:: What to do ::
Return each line of the listing that contains the string "PortMap".

:: Extracted data ::
↓

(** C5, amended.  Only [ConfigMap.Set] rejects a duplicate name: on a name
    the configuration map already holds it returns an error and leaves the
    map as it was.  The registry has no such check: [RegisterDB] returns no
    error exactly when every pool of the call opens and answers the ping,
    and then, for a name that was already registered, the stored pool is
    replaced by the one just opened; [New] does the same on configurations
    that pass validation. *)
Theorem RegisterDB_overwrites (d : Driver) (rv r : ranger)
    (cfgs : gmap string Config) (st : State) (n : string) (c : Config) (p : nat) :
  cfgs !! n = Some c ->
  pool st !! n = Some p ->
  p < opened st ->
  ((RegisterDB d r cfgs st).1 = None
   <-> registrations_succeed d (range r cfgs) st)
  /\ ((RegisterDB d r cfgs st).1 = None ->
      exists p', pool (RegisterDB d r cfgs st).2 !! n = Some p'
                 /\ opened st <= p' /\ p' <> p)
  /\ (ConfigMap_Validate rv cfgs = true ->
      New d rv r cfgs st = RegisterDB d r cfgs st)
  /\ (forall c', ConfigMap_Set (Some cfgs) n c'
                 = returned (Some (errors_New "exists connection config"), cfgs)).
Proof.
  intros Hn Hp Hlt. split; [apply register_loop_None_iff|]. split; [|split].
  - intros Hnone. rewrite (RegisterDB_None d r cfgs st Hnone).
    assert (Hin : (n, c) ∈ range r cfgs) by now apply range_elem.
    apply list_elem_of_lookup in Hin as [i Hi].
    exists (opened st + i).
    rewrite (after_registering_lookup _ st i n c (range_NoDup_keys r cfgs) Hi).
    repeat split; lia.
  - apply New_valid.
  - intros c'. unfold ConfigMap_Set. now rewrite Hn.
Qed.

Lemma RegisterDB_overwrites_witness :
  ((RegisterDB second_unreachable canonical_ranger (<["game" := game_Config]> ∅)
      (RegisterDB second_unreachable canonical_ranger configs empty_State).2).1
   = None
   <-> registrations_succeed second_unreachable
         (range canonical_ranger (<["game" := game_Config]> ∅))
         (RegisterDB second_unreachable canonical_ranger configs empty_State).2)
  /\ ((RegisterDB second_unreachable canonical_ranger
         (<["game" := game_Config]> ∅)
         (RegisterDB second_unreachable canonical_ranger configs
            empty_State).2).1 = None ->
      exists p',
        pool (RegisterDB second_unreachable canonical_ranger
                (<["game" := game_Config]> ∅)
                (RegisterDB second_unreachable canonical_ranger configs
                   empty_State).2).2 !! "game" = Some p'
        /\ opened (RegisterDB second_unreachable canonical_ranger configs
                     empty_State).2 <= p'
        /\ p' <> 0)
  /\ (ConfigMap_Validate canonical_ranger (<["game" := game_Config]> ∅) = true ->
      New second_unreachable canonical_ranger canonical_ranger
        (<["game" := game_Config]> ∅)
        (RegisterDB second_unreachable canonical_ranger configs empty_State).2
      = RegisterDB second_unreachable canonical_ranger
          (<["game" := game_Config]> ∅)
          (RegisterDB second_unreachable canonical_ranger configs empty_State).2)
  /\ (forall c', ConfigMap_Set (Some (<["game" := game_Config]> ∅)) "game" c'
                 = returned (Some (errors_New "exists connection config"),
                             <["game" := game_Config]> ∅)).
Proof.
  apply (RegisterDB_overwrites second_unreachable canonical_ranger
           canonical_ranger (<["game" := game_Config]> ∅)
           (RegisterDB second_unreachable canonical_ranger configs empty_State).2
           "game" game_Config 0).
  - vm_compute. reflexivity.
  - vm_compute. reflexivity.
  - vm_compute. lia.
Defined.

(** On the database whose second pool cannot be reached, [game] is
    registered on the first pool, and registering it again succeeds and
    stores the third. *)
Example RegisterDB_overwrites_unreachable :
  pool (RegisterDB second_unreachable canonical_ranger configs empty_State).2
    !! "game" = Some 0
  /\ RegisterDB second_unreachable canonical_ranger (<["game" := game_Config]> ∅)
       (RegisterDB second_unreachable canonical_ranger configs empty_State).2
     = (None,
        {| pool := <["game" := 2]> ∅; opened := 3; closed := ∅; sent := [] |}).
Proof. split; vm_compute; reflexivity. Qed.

↑
↓

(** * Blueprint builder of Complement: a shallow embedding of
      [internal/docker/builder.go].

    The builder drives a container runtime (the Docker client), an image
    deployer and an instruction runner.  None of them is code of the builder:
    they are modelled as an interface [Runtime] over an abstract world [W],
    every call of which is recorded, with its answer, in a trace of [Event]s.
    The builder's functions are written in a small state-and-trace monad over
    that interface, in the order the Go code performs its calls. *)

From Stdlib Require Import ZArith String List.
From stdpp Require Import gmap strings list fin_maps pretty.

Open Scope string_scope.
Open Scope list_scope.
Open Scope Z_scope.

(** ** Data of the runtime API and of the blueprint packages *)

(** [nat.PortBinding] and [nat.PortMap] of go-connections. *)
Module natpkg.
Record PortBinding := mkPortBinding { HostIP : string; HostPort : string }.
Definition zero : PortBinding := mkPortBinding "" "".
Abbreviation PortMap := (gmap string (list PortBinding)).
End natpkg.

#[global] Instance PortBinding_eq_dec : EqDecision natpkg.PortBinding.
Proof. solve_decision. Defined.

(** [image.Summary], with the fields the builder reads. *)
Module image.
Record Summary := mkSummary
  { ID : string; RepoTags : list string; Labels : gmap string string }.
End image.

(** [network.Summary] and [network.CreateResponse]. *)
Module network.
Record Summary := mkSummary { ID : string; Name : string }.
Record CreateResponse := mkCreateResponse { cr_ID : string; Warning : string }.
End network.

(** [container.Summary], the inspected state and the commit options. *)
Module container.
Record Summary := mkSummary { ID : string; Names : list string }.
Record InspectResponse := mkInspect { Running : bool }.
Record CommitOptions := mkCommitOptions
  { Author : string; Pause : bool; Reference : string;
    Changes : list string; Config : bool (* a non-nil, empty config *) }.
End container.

↑
↓

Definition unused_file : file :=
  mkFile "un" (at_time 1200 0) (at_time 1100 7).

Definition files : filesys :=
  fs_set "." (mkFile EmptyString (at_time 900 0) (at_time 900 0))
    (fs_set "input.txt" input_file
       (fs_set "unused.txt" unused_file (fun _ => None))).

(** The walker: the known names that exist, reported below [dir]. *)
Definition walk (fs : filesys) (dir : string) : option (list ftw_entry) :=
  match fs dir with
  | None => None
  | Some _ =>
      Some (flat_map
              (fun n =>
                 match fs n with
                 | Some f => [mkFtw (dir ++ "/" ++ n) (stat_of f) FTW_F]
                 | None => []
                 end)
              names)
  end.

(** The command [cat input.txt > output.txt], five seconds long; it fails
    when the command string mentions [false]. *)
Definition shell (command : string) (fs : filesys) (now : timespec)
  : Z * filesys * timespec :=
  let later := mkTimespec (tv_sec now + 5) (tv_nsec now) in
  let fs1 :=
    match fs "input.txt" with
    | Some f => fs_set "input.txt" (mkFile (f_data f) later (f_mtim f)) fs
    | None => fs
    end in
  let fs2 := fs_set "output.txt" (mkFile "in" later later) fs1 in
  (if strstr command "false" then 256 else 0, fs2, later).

↑

:: Answer for the task ::
(** [nat.PortBinding] and [nat.PortMap] of go-connections. *)
Abbreviation PortMap := (gmap string (list PortBinding)).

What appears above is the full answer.